The roof is the biggest portion of the building which absorbs the maximum solar radiation and the heat gain from the building could be reduced by the application of the cool roof paints. The cool roof technology analysis is based on the fact that concrete material used in the construction process of a building has a good heat absorbing capacity and heat absorbed by roof helps in raising the temperature of the building envelope subsequently increasing the usage of air-conditioning and refrigeration equipment. This increased usage of such equipment directly relies on the conventional energy for its operation, but with the application of the cool roof technology the heat gain through the roof into the building can be reduced. This reduction in heat gain also reduces the internal temperature of the building which in turn can reduce electricity consumption and reduce CO2 emissions into the environment. The consumption of the electricity gets reduced in a way because lesser work needs to be done by the cooling equipment in maintaining the temperature in the comfort level. The experimental studies were carried out for the selected site during the months of March, April, and May 2014. The various parameters were calculated (using relation as listed in the Appendix and values as listed in Tables 1 and 2) which include the variation of heat transfer through the roofs with different cool roof coatings for the different months as shown in Figures 38. Besides, percentage heat gain for the different months has also been calculated and presented (Figures 912).

Figures 3 and 4 show the variation of heat transfer and ambient temperature for room 1 and room 2, respectively, with time during the month of March. From Figure 3, it becomes evident that heat transfer through the bare roof, heat transfer through coating c1, heat transfer through coating c2, and heat transfer through coating c3 show an increasing trend up to 14:00 hours and then show a decreasing trend. The maximum heat transfer is shown by bare roof at 12:30 hours when ambient temperature is 25.6°C which increases the temperature of room 1 and is happening due to the change in the ambient temperature while the effect of the ambient temperature on the coated roof is not extensive as compared to bare roof because cool roof coatings help in reducing the heat transfer rate, thereby maintaining the temperature of the building envelope. The percentage heat gain reduction by the different coatings for room 1 at 12:30 hours when ambient temperature is 25.6°C is about 26% for c1, 23% for c2, and 29% for c3. Coating c3 seems to be the worst whereas coating c2 is the best when analyzed for room 1. However, the same trend of increasing heat transfer is also shown in Figure 4 for room 2 with the maximum heat transfer in bare roof at 12:30 hours when ambient temperature is 25.6°C, but coating c2 in this case seems to be the most efficient. The percentage heat gain reduction by the different coatings for room 2 at 12:30 hours when ambient temperature is 25.6°C is 5% for c1, 12.4% for c2, and 30.43% for c3. This is happening because the heat storage capacity of coating c2 during the month of March decreases. The effect of ambient temperature on the heat transfer rate also shows a fluctuating trend. The negative sign in case of the heat transfer indicates that outside temperature during the month of March is less as compared to the temperature of the room which is to be kept fixed at 25°C.

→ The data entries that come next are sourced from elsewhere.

(** A poll fails only at the end of the input, with no character left. *)
Lemma poll_keeps c i : inv c -> scheduled c !! i = Some ConsoleReadPoll ->
  match CheckCharAvail (set_ints (delete i (scheduled c)) c) with
  | Ok c' => inv c'
  | Stop w => w = AssertFailed /\ ended c = true /\ keyboard c = [] /\ incoming c = EOF
  end.
Proof.
  intros [I1 I3 I4 I5 I6 I7] Hi. rewrite (writes_delete _ _ _ Hi) in I4, I5. change (writes [ConsoleReadPoll]) with 0 in I4, I5.
  assert (Hw : writes (delete i (scheduled c) ++ [ConsoleReadPoll]) = writes (delete i (scheduled c))).
  { rewrite writes_app. change (writes [ConsoleReadPoll]) with 0. lia. }
  assert (Hp : ConsoleReadPoll ∈ delete i (scheduled c) ++ [ConsoleReadPoll]) by set_solver.
  unfold CheckCharAvail. cbn [keyboard set_ints incoming ended]. destruct (Z.eqb_spec (incoming c) EOF) as [He|He]; cbn [negb].
  2:{ split; cbn; rewrite ?Hw; done. }
  destruct (keyboard c) as [|ch rest] eqn:Hk.
  { destruct (ended c); [done|]. split; cbn; rewrite ?Hw; try done.
    intros Hclean. destruct (I1 Hclean) as [Ho Hr]. split; cbn; [by rewrite <- Hk|done]. }
  split; cbn; rewrite ?Hw; try done; [|lia]. intros Hclean. destruct (I1 Hclean) as [Ho Hr].
  assert (Hh : held c = []) by (unfold held; by rewrite He). rewrite Hh, Hk in *. cbn [app length] in *.
  assert (Hch : ch <> EOF) by (intros ->; apply Hclean; rewrite Ho; set_solver).
  unfold input_ok, held; cbn. rewrite (proj2 (Z.eqb_neq ch EOF) Hch). cbn [app length]. split; [done|]. lia.
Qed.

Lemma write_done_keeps c i : inv c -> scheduled c !! i = Some ConsoleWriteDone ->
  inv (WriteDone (set_ints (delete i (scheduled c)) c)).
Proof.
  intros [I1 I3 I4 I5 I6 I7] Hi. rewrite (writes_delete _ _ _ Hi) in I4. change (writes [ConsoleWriteDone]) with 1 in I4.
  split; cbn; try done; [lia|]. by destruct (elem_of_delete_other _ _ _ _ Hi I6).
Qed.

Lemma type_keeps c ch : inv c -> inv (type_char ch c).
Proof.
  intros [I1 I3 I4 I5 I6 I7]. split; cbn; try done. intros Hclean. destruct I1 as [Ho Hr]; [set_solver|].
  split; cbn; [by rewrite Ho, <- !app_assoc|exact Hr].
Qed.

(** The thread never fails the assertion of [PutChar]. *)
Lemma thread_keeps c : inv c -> echo_step c = Ok None \/ exists c', echo_step c = Ok (Some c') /\ inv c'.
Proof.
  intros [I1 I3 I4 I5 I6 I7]. unfold echo_step. unfold input_ok in I1.
  destruct (echo c) as [| |ch|ch|] eqn:He; rewrite ?He in I1, I4, I7; cbn [writing shown] in *.
  - destruct (Z.ltb_spec 0 (readAvail c)); [right|by left]. eexists. split; [done|].
    split; cbn; try done; [|lia]. intros Hclean. destruct (I1 Hclean) as [Ho Hr]. rewrite decide_False in Hr by done. split; [done|].
    cbn [readAvail echo set_echo set_sems]. rewrite decide_True by done.
    change (held (set_echo EchoGet (set_sems (readAvail c - 1) (writeDone c) c))) with (held c). lia.
  - right. assert (Hb : putBusy c = false) by (destruct (putBusy c); [specialize (I5 eq_refl); lia|done]).
    unfold GetChar, PutChar. cbn [putBusy]. rewrite Hb. eexists. split; [done|].
    split; cbn; try done.
    + intros Hclean. destruct (I1 Hclean) as [Ho Hr]. rewrite decide_True in Hr by done.
      destruct (held c) as [|x [|]] eqn:Hh; cbn [length] in Hr; [lia| |unfold held in Hh; by destruct (_ =? _)].
      assert (Hx : incoming c = x) by (unfold held in Hh; destruct (incoming c =? EOF); [done|by injection Hh]).
      split; cbn; [by rewrite Ho, Hx, <- app_assoc|]. rewrite ?decide_False by done. lia.
    + rewrite writes_app. change (writes [ConsoleWriteDone]) with 1. lia.
    + intros _. rewrite writes_app. change (writes [ConsoleWriteDone]) with 1. unfold writes. lia.
    + set_solver.
    + by exists (display c).
  - destruct (Z.ltb_spec 0 (writeDone c)); [right|by left]. eexists. split; [done|].
    split; cbn; try done; try lia.
  - right. eexists. split; [done|]. destruct I7 as (d0 & Hd & Hq).
    assert (Hin : forall p, p <> EchoGet -> EOF ∉ typed c -> input_ok (set_echo p c)).
    { intros p Hp Hclean. destruct (I1 Hclean) as [Ho Hr]. split; cbn; [done|]. rewrite decide_False in * by done. exact Hr. }
    destruct (Z.eqb_spec ch char_q) as [->|Hne]; split; cbn; try done; try by apply Hin.
    + by exists d0.
    + rewrite Hd. apply Forall_app. split; [done|by constructor].
  - by left.
Qed.

(** An event happens, cannot, or is the poll that finds the input ended. *)
Lemma console_event_keeps e c : inv c ->
  match do_event e c with
  | Ok None => True
  | Ok (Some c') => inv c'
  | Stop w => w = AssertFailed /\ ended c = true /\ keyboard c = [] /\ incoming c = EOF
  end.
Proof.
  intros Hi. destruct e as [ch| |i|]; cbn [do_event].
  - destruct (ended c); [done|]. by apply type_keeps.
  - destruct (ended c); [done|]. by destruct Hi.
  - destruct (scheduled c !! i) as [[]|] eqn:Hs; [| |done].
    + pose proof (poll_keeps c i Hi Hs) as H. by destruct (CheckCharAvail _).
    + by apply write_done_keeps.
  - destruct (thread_keeps c Hi) as [-> | (c' & -> & Hi')]; done.
Qed.

Lemma console_reachable_inv c : reachable c -> inv c.
Proof.
  induction 1 as [|e c c' _ IH Hrun]; [apply console_inv_new|].
  pose proof (console_event_keeps e c IH) as H. by rewrite Hrun in H.
Qed.

(** ** Properties *)

(** C32. The echo of [ConsoleTest], under every interleaving of typing, the end of the
    input, interrupts and the thread.  [PutChar] is never called while the last
    character is being written, and no assertion fails but that of [Read], in a poll of
    an input that has ended and been read to its end.  The thread returns only after it
    has displayed a first q, and displays nothing after it.  While the character 255 has
    not been typed, what is displayed is the beginning of what was typed, in order and
    without loss, and as long as a typed character is not displayed and the thread has
    not returned, the thread can go on, or a pending interrupt brings a character in or
    ends a write.  (The character 255 is taken for an empty device.) *)
Theorem console_echoes_input c : reachable c ->
  (forall e w, do_event e c = Stop w ->
     w = AssertFailed /\ (exists i, e = EInterrupt i /\ scheduled c !! i = Some ConsoleReadPoll) /\
     ended c = true /\ keyboard c = [] /\ incoming c = EOF) /\
  (echo c = EchoDone -> exists d, display c = d ++ [char_q] /\ Forall (fun ch => ch <> char_q) d) /\
  (EOF ∉ typed c ->
     (exists rest, typed c = display c ++ rest) /\
     (echo c <> EchoDone -> typed c <> display c ->
        (exists c', echo_step c = Ok (Some c')) \/
        (exists i c', do_event (EInterrupt i) c = Ok (Some c') /\
           ((length (keyboard c') < length (keyboard c))%nat \/ writes (scheduled c') < writes (scheduled c))))).
Proof.
  intros Hi%console_reachable_inv. split_and!; [| |intros Hclean; split].
  - intros e w Hs. pose proof (console_event_keeps e c Hi) as H. rewrite Hs in H. split; [apply H|]. split; [|apply H].
    destruct e as [ch| |i|]; cbn [do_event] in Hs; [done|done| |].
    + exists i. split; [done|]. by destruct (scheduled c !! i) as [[]|].
    + destruct (thread_keeps c Hi) as [E|(c' & E & _)]; rewrite E in Hs; done.
  - intros He. pose proof (i_shown _ Hi) as H. by rewrite He in H.
  - exists (held c ++ keyboard c). by apply Hi.
  - intros Hnd Hneq. destruct Hi as [I1 I3 I4 I5 I6 I7]. destruct (I1 Hclean) as [Ho Hr]. unfold echo_step.
    destruct (echo c) as [| |ch|ch|] eqn:He; rewrite ?He in I4, I7; cbn [writing] in *; [| | |left; by eexists|done].
    + destruct (Z.ltb_spec 0 (readAvail c)); [left; by eexists|]. right.
      rewrite decide_False in Hr by done. assert (Hh : held c = []) by (apply nil_length_inv; lia).
      apply list_elem_of_lookup in I6 as [i Hs]. exists i. cbn [do_event]. rewrite Hs.
      unfold CheckCharAvail. cbn [keyboard set_ints incoming scheduled].
      rewrite Hh in Ho. cbn [app] in Ho. unfold held in Hh. destruct (incoming c =? EOF); [|done]. cbn [negb].
      destruct (keyboard c) as [|ch rest] eqn:Hk; [by rewrite app_nil_r in Ho|].
      eexists. split; [done|]. left. cbn [keyboard length]. lia.
    + left. assert (Hb : putBusy c = false) by (destruct (putBusy c); [specialize (I5 eq_refl); lia|done]).
      unfold GetChar, PutChar. cbn [putBusy]. rewrite Hb. by eexists.
    + destruct (Z.ltb_spec 0 (writeDone c)); [left; by eexists|]. right.
      assert (Hin : exists i, scheduled c !! i = Some ConsoleWriteDone).
      { assert (Hne : filter (fun i => i = ConsoleWriteDone) (scheduled c) <> []).
        { intros E. unfold writes in I4. rewrite E in I4. cbn in I4. lia. }
        destruct (filter _ (scheduled c)) as [|x l] eqn:E; [done|].
        assert (Hx : x ∈ filter (fun i => i = ConsoleWriteDone) (scheduled c)) by (rewrite E; left).
        apply list_elem_of_filter in Hx as [-> Hx]. by apply list_elem_of_lookup in Hx. }
      destruct Hin as [i Hs]. exists i. cbn [do_event]. rewrite Hs. eexists. split; [done|]. right.
      cbn. rewrite (writes_delete _ _ _ Hs). change (writes [ConsoleWriteDone]) with 1. lia.
Qed.

(** ** Witness *)

Definition play1 (e : event) (c : Console) : Console := match do_event e c with Ok (Some c') => c' | _ => c end.

(** An h was typed, read and is being written; the input has ended. *)
Definition echoing : Console :=
  play1 EEnd (play1 EThread (play1 EThread (play1 (EInterrupt 0) (play1 (EType 104) new_console)))).

Lemma echoing_reachable : reachable echoing.
Proof.
  assert (Hstep : forall e c, reachable c ->
    (if do_event e c is Ok (Some _) then true else false) = true -> reachable (play1 e c)).
  { intros e c Hc Hok. apply (reach_event e c); [done|]. unfold play1. by destruct (do_event e c) as [[c'|]|]. }
  unfold echoing. repeat (apply Hstep; [|vm_compute; reflexivity]). apply reach_new.
Qed.

Lemma console_echoes_input_witness :
  (exists rest, typed echoing = display echoing ++ rest) /\ display echoing = [104] /\
  forall e w, do_event e echoing = Stop w -> w = AssertFailed.
Proof.
  destruct (console_echoes_input echoing echoing_reachable) as (H1 & _ & H3).
  split; [|split; [reflexivity|intros e w H; exact (proj1 (H1 e w H))]].
  apply H3. apply (bool_decide_eq_true_1 _). vm_compute. reflexivity.
Defined.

Figures 5 and 6 show the variation of heat transfer and ambient temperature for room 1 and room 2, respectively, with time during the month of April. From both figures, it becomes evident that heat transfer through the bare roof, heat transfer through coating c1, heat transfer through coating c2, and heat transfer through coating c3 show an increasing trend up to 14:00 hours and then show a decreasing trend. The maximum heat transfer is shown by bare roof at 14:00 hours when ambient temperature is 28.9°C, thereby increasing the temperature of room 1, and is happening due to the change in the ambient temperature while the effect of the ambient temperature on the coated roof is not extensive as compared to bare roof because cool roof coatings help in reducing the heat transfer rate which maintains the temperature of the building envelope. The percentage heat gain reduction by the different coatings for room 1 at 14:00 hours when ambient temperature is 28.9°C is about 93% for c1, 98% for c2, and 81% for c3. However, the percentage heat gain reduction by the different coatings for room 2 at 14:00 hours when ambient temperature is 28.9°C is about 96.3% for c1, 96.12% for c2, and 85% for c3. Coating c2 seems to be an efficient coating while coating c3 seems to be the worst in terms of heat transfer for both rooms during the month of April. The effect of ambient temperature on the heat transfer rate also shows a fluctuating trend. The negative sign in case of the heat transfer indicates that outside temperature during the month of March is less as compared to the temperature of the room which is to be kept fixed at 25°C.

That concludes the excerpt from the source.